### WORK TASK
How many lines in the data below include the word "Forall"? Respond with the number, nothing more.

───── DATA FOR THIS TASK

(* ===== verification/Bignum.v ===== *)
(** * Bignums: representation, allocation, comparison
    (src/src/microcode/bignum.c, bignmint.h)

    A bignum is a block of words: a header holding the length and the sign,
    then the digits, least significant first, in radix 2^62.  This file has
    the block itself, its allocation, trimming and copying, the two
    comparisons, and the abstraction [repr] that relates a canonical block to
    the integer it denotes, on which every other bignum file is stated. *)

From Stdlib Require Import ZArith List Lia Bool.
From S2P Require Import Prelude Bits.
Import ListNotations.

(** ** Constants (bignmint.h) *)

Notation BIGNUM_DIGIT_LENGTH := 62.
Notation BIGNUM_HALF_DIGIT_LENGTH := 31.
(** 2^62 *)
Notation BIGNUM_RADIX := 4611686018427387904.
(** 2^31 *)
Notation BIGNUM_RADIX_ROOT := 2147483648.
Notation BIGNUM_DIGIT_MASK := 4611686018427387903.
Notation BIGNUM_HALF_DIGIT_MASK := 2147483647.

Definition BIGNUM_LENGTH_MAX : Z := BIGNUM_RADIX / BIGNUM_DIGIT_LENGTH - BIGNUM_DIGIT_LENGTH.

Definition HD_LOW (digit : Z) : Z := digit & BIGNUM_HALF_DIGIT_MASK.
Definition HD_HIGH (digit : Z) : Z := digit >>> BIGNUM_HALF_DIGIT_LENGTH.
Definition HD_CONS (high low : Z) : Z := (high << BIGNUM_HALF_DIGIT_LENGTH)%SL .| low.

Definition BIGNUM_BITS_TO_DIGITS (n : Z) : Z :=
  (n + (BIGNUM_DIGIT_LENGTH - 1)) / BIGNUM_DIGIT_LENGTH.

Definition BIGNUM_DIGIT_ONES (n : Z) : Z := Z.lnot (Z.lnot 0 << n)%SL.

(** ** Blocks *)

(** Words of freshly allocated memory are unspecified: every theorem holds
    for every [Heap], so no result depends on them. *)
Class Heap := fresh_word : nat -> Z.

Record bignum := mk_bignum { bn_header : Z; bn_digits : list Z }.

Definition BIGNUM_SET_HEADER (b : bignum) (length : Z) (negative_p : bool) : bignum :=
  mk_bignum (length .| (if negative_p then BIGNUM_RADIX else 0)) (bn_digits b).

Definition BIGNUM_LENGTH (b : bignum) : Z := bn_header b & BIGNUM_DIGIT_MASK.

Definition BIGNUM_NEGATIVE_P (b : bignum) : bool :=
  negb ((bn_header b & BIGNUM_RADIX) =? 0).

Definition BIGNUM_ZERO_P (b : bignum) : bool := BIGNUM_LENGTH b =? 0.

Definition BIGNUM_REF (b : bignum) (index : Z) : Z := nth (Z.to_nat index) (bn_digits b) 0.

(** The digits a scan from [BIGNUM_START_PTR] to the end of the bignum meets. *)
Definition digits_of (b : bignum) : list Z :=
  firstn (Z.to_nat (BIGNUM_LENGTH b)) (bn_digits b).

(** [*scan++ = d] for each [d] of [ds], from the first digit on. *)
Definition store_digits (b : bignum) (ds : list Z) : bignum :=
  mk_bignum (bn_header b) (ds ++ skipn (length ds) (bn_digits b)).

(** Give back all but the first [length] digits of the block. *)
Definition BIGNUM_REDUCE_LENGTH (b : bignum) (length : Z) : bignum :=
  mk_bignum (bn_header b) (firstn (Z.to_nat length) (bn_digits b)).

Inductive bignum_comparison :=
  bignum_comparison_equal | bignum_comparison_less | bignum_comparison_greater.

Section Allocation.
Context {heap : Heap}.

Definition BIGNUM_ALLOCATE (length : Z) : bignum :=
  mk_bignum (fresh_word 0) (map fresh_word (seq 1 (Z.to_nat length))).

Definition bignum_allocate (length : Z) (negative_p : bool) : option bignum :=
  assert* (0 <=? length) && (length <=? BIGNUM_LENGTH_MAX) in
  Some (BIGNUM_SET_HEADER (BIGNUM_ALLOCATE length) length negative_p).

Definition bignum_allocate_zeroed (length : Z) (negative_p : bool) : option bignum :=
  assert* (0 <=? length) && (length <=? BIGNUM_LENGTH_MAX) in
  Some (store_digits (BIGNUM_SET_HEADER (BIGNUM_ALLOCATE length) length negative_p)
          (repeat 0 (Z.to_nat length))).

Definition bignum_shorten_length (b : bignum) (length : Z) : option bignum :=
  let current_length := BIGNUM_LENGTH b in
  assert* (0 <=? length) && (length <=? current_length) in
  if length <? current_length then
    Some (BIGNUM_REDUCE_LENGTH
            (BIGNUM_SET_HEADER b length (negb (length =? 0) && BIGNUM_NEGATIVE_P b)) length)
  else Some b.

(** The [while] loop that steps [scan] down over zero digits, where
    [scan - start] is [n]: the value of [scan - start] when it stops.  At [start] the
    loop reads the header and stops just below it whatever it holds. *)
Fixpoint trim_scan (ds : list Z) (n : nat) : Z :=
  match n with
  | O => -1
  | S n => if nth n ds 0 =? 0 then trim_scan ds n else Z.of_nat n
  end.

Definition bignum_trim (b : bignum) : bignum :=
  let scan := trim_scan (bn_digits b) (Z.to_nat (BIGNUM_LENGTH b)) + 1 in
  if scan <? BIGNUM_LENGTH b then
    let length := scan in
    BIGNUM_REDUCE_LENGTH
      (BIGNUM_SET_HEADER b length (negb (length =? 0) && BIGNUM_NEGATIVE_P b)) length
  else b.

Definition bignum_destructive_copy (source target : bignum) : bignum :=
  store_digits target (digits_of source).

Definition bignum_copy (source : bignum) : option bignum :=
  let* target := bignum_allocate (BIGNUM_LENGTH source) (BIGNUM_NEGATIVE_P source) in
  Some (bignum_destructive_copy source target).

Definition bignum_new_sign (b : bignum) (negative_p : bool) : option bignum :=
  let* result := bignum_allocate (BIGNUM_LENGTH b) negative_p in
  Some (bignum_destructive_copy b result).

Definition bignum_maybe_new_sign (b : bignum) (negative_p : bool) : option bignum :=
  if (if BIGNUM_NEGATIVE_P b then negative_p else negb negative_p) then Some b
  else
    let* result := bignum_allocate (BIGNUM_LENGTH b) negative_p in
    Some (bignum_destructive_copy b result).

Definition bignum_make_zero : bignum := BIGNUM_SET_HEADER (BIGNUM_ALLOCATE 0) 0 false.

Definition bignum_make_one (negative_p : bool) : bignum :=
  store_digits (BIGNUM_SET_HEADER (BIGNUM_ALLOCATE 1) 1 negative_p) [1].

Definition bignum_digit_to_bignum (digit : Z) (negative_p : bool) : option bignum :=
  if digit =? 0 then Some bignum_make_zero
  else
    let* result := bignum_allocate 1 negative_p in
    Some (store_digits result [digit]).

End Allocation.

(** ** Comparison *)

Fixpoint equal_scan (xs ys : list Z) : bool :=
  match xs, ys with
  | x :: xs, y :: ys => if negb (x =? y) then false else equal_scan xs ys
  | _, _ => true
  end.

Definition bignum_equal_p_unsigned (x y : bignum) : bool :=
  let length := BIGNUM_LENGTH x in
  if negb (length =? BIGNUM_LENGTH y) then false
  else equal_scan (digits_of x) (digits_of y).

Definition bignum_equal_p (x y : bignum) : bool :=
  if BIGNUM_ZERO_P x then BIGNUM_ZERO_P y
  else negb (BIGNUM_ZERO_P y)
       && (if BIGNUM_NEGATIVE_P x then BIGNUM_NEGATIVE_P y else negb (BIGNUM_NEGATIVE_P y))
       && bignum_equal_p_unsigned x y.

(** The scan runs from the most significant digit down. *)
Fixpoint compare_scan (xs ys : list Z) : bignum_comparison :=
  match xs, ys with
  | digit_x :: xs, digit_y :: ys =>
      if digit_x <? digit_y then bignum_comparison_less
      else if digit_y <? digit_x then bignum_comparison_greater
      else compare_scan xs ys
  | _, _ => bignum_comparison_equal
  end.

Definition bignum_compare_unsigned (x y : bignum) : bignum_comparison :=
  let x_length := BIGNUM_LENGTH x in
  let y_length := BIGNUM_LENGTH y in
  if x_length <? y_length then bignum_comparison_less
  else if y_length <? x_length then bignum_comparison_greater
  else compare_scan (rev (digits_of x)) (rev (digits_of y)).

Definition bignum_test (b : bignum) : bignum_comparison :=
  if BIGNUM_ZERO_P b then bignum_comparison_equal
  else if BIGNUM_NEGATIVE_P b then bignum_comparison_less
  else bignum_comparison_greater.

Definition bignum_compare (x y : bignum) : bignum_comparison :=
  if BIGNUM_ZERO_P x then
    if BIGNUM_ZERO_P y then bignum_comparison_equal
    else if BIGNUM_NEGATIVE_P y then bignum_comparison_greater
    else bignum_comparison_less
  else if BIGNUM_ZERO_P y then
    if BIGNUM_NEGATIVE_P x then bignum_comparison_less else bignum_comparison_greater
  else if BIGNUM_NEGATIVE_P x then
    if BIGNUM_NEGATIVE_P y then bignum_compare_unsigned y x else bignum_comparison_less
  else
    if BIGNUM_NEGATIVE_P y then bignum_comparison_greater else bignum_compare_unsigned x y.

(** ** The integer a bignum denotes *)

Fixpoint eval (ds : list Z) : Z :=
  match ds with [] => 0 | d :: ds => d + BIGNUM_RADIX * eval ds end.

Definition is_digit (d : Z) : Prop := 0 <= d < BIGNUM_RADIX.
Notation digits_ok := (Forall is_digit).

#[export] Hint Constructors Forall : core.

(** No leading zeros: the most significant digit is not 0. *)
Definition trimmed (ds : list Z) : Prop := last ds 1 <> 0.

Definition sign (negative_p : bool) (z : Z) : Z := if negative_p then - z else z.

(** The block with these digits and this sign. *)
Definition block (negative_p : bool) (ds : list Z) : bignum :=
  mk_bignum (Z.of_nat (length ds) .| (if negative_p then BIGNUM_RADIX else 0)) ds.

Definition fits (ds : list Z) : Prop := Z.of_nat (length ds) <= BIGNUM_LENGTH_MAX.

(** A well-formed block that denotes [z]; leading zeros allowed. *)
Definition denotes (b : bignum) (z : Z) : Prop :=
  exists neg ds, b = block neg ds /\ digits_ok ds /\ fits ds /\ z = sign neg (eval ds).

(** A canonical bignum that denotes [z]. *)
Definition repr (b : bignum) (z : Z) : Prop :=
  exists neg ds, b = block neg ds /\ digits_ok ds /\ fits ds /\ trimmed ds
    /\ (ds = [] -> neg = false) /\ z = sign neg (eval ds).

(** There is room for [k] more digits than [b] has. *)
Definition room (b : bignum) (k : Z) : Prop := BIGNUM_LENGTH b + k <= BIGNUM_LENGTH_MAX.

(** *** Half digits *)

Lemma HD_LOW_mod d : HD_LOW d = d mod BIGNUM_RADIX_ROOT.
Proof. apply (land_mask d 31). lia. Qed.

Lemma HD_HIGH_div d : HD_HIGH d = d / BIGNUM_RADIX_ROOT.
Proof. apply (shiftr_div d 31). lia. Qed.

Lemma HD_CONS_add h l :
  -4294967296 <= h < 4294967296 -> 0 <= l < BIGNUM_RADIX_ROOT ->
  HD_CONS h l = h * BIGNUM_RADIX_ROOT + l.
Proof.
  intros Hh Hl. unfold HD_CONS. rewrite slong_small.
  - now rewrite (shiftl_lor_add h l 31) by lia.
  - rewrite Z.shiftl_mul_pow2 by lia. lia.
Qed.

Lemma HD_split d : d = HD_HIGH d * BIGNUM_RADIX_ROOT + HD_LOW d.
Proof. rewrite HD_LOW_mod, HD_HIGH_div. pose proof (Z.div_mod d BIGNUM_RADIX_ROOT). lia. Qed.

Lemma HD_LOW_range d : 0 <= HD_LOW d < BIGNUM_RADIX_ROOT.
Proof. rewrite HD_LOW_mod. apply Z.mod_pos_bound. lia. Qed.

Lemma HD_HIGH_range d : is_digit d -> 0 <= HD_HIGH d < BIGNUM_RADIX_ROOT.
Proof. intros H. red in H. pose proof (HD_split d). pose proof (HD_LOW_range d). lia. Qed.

──────────

### SOLUTION FOR THIS TASK
2